Jon Dubin and Robert Rains have written an Issue Brief for the American Constitution Society for Law and Policy titled Scapegoating Social Security Disability Claimants (and the Judges Who Evaluate Them) in response to the Richard Pierce hit piece in Regulation, a publication of the Cato Institute. Here is one paragraph from the Dubin and Rains piece (footnote omitted):
Policy is often initiated, and sometimes adopted, based on popular misconceptions, partial truths, commonly repeated falsehoods, and isolated anecdotes with unfortunate consequences. Because neither the Pierce proposal’s media-anecdote-driven factual assumptions nor core legal suppositions about the identified problem are well-founded and because the proposed solutions are both misguided and unsound, this initiative, and other similar initiatives, should be non-starters.My experience tells me that if there were simple solutions that would produce consistent decision-making on Social Security disability claims, we would long since have achieved those solutions. The people administering the Social Security disability programs, like the rest of us, occasionally do stupid things but they are far from stupid and they have had decades to study the problem. Disability determination has been studied many, many times over the years by outsiders and many of them spent far more time on it than Pierce. The only people who think there are easy solutions are people like Pierce, who have only studied the problems superficially. I think the worst label one can put on a policy recommendation is "naive" and naive is the kindest thing I can say about what Pierce has written.

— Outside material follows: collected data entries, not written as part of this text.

Lemma predict_is_pure_witness :
  let req := Demo.post (Demo.features (PyList [PyFloat 3; PyFloat 6])) in
  let w := startup Demo.host_ok in
  let w1 := snd (predict 32 req w) in
  let w2 := snd (predict 32 req w1) in
  fst (predict 32 req w) = fst (predict 32 req w1) /\
  model w1 = model w /\ scaler w1 = scaler w /\
  model w2 = model w /\ scaler w2 = scaler w.
Proof.
  apply (predict_is_pure 32 (startup Demo.host_ok)
           (Demo.post (Demo.features (PyList [PyFloat 3; PyFloat 6])))
           (Demo.post (Demo.features (PyList [PyFloat 3; PyFloat 6])))
           [("features", PyList [PyFloat 3; PyFloat 6])]
           [("features", PyList [PyFloat 3; PyFloat 6])]
           (PyList [PyFloat 3; PyFloat 6]));
    reflexivity.
Defined.

(** * Further properties of the service *)

(** ** Startup *)

(** X1: a missing classifier file is only warned about: the classifier stays
    unset, the first line printed names the path looked for, no load of the
    classifier is attempted, and the scaler is still loaded from its own
    file when that file exists and loads. *)
Theorem missing_model_file_only_warns (h : host) :
  path_exists h (MODEL_PATH h) = false ->
  model (startup h) = None /\
  hd_error (trace (startup h)) =
    Some (EPrint ("Warning: Model not found at " ++ str_path (MODEL_PATH h))) /\
  (forall p, ~ In (ELoadModel p) (trace (startup h))) /\
  scaler (startup h) =
    (if path_exists h (SCALER_PATH h)
     then match joblib_load h (SCALER_PATH h) with
          | Ret sc => Some sc
          | Raise _ => None
          end
     else None).
Proof.
  intros Hm. unfold startup. rewrite load_artifacts_run, Hm. cbn [snd].
  destruct (path_exists h (SCALER_PATH h)).
  - destruct (joblib_load h (SCALER_PATH h)); cbn;
      repeat split; try reflexivity; intros p [H | [H | [H | []]]]; discriminate.
  - cbn. repeat split; try reflexivity. intros p [H | [H | []]]; discriminate.
Qed.

Lemma missing_model_file_only_warns_witness :
  let h := {| script_file := Demo.script;
              path_exists := fun p =>
                Demo.path_eqb p ["srv"; "app"; "Membangun_model"; "artifacts"; "scaler.pkl"];
              load_model := fun _ => Raise (OtherError "OSError" "No such file or directory");
              joblib_load := fun _ => Ret Demo.scaler2 |} in
  model (startup h) = None /\
  hd_error (trace (startup h)) =
    Some (EPrint "Warning: Model not found at /srv/app/Membangun_model/artifacts/baseline_model.h5") /\
  scaler (startup h) = Some Demo.scaler2.
Proof.
  cbv zeta.
  destruct (missing_model_file_only_warns
              {| script_file := Demo.script;
                 path_exists := fun p =>
                   Demo.path_eqb p ["srv"; "app"; "Membangun_model"; "artifacts"; "scaler.pkl"];
                 load_model := fun _ => Raise (OtherError "OSError" "No such file or directory");
                 joblib_load := fun _ => Ret Demo.scaler2 |})
    as (Hm & Hhd & _ & Hs).
  - reflexivity.
  - split; [exact Hm | split; [exact Hhd | exact Hs]].
Defined.

(** Membership of a load event in a trace written out event by event. *)
Ltac decide_load_events :=
  cbn [trace In]; intros; repeat split; intros;
  repeat match goal with
         | H : _ \/ _ |- _ => destruct H
         | H : False |- _ => destruct H
         | H : ELoadModel _ = ELoadModel _ |- _ => injection H as <-
         | H : EJoblibLoad _ = EJoblibLoad _ |- _ => injection H as <-
         | H : _ = _ :> event |- _ => discriminate H
         end; auto.

(** X2: the loader hands a path to [load_model] or [joblib.load] only if the
    file exists, and only the path of that artifact: a missing file is never
    opened. *)
Theorem loaders_only_open_existing_files (h : host) (p : path) :
  In (ELoadModel p) (trace (startup h)) \/ In (EJoblibLoad p) (trace (startup h)) ->
  path_exists h p = true /\
  (In (ELoadModel p) (trace (startup h)) -> p = MODEL_PATH h) /\
  (In (EJoblibLoad p) (trace (startup h)) -> p = SCALER_PATH h).
Proof.
  unfold startup. rewrite load_artifacts_run. cbn [snd].
  destruct (path_exists h (MODEL_PATH h)) eqn:Hm;
    [destruct (load_model h (MODEL_PATH h)) as [km | e] |];
    try (destruct (path_exists h (SCALER_PATH h)) eqn:Hs;
         [destruct (joblib_load h (SCALER_PATH h)) |]);
    decide_load_events.
Qed.

Lemma loaders_only_open_existing_files_witness :
  path_exists Demo.host_ok (MODEL_PATH Demo.host_ok) = true.
Proof.
  apply (loaders_only_open_existing_files Demo.host_ok (MODEL_PATH Demo.host_ok)).
  left. cbn. left. reflexivity.
Defined.

(** What the loader leaves bound, in terms of what it found. *)
Lemma startup_bindings (h : host) :
  model (startup h) =
    (if path_exists h (MODEL_PATH h)
     then match load_model h (MODEL_PATH h) with
          | Ret km => Some km
          | Raise _ => None
          end
     else None) /\
  scaler (startup h) =
    (if path_exists h (MODEL_PATH h)
     then match load_model h (MODEL_PATH h) with
          | Ret _ =>
              if path_exists h (SCALER_PATH h)
              then match joblib_load h (SCALER_PATH h) with
                   | Ret sc => Some sc
                   | Raise _ => None
                   end
              else None
          | Raise _ => None
          end
     else if path_exists h (SCALER_PATH h)
          then match joblib_load h (SCALER_PATH h) with
               | Ret sc => Some sc
               | Raise _ => None
               end
          else None).
Proof.
  unfold startup. rewrite load_artifacts_run. cbn [snd].
  destruct (path_exists h (MODEL_PATH h));
    [destruct (load_model h (MODEL_PATH h)) |];
    try (destruct (path_exists h (SCALER_PATH h));
         [destruct (joblib_load h (SCALER_PATH h)) |]);
    split; reflexivity.
Qed.

(** What the handler answers, by the two bindings. *)
Lemma predict_answer (maxdims : nat) (w : world) (req : request) :
  fst (predict maxdims req w) =
  match model w, scaler w with
  | Some km, Some sc =>
      match fst (predict_body maxdims km sc req w) with
      | Ret r => Ret r
      | Raise e => Ret (error_response e)
      end
  | _, _ => Ret not_initialized
  end.
Proof.
  unfold predict, bind, get_model, get_scaler.
  destruct (model w) as [km |]; [| reflexivity].
  destruct (scaler w) as [sc |]; [| reflexivity].
  unfold try_except.
  destruct (predict_body maxdims km sc req w) as [[r | e] w']; reflexivity.
Qed.
(** [std::copy_if(s.begin(), s.end(), s.begin(), pred)]: the kept
    characters are written from the front, the length does not change. *)
Definition copy_if_in_place (pred : Ascii.ascii -> bool) (s : string) : string :=
  let chars := String.list_ascii_of_string s in
  let kept := List.filter pred chars in
  String.string_of_list_ascii (kept ++ drop (length kept) chars).

(** [std::isspace] in the "C" locale: what [operator>>] skips. *)
Definition isspace (c : Ascii.ascii) : bool :=
  let n := Ascii.nat_of_ascii c in
  (n =? 32) || ((9 <=? n) && (n <=? 13)).

(** The sentry of a formatted extraction skips white space and fails when
    nothing but white space is left on the stream. *)
Definition at_end (str : string) : bool :=
  forallb isspace (String.list_ascii_of_string str).

(** [ss >> rising_edge >> falling_edge].  An extraction whose sentry fails,
    at the end of the stream or on a stream that has failed, leaves its
    variable as it is; one that starts stores the value [extract_float]
    gives, also when it fails. *)
Definition read_waveform (edges : string) (l : CreateClockLocals) : CreateClockLocals :=
  if at_end edges
  then mkLocals (argidx l) (name l) true (rising_edge l) (falling_edge l) (period l)
  else
    let '(r, ok, rest) := extract_float edges in
    let f := if ok && negb (at_end rest)
             then (extract_float rest).1.1 else falling_edge l in
    mkLocals (argidx l) (name l) true r f (period l).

A very nice job of pooh-poohing the silly Cato Institute blither. This was not one of the Cato Institute's better efforts. Indeed, it is the sort of thing one would expect if/when the Koch brothers take over the Institute.
ReplyDeleteOr maybe the Marx brothers?
ReplyDeleteHow embarassing for Prof. Richard Pierce and the publisher, to have that many demonstrable legal and factual errors in a published work. Kudos to Profs. Dubin and Rains for cataloguing them.
ReplyDeletePierce's article was full of errors and it was obvious that he did not really understand the disability system that well. However, what makes you believe that Dubin and Rains are any better or more accurate? I have not read their entire article yet, but I have already seen instances where they play fast and loose with the facts -- for example commenting that there are outlier ALJs on both sides of the spectrum, but neglecting to acknowledge that there are only a small number with high denial rates (a few dozen) compared to a significant number (several hundred) with very high pay rates (85% or more).
ReplyDeletePierce has some interesting ideas that should be developed, but maybe NOT at the Cato ...
ReplyDeleteIf the "average" ALJ has an allowance rate of 60%, an ALJ with a pay rate of 85% is only 25 percentage points from the norm, whereas an ALJ with a 25% allowance rate is 35 points from the norm and thus much more of an outlier. If more than 25 percentage points is your definition of an outlier in either direction, then all those with allowance rates under 35% must be outliers as well. There are certainly plenty of those, not just "a few dozen" as you seem to think.
ReplyDeleteThe issue, which really wasn't articulated well in either article is the current position of the bell curve.
ReplyDelete65% pay rate is simply outrageous. Yes, there are only a "few" 99% pay raters, but there are hundreds and hundreds of >90%ers. The bigger problem is the pay rate of the average ALJ.
There needs to be a directed movement to mandate a downward shifting of the curve to ~ 30% pay.
I'm sorry, but 7 out of every 10 people who walk into a hearing office are not completely incapable of working.
Anon 4:51,
ReplyDeleteMaybe 7/10 people in a ODAR waiting room are not "completely incapable of working" by your standards, but for the rest of us, we play by SSA's goofy rules. 5 out of those 7 might be 55 year old guys who worked construction for 30 years and have bad backs and knees. Are you going to hire them to answer phones at your office? I know I'm not, and I'm pretty you won't either. No employer will.
You can't just put everyone under the "sit and squirm" test and assume that because they can sit through a 45 minute disability hearing they are magically capable of performing sedentary or light work 8 hrs a day, 5 days a week, 50 weeks a year.
@ 5:00
ReplyDeleteThe rules/regs are at least 50% of the problem. Whether a person will be or is likely to be hired should play NO role in disability determinations. The grid rules are awful and need to be massively overhauled, and IMO abolished.
that 55 year old engineer who has done nothing but "skilled" engineer work for the past 35 years isn't getting hired as an edible nut sorter or security monitor (or any other job), but we make no special accomodations for him.
The "Average" pay rate is only 60% because so many ALJs pay 85, 90, 95% of their cases. If there were fewer judges who paid every 8 or 9 claimants, then the average would decrease.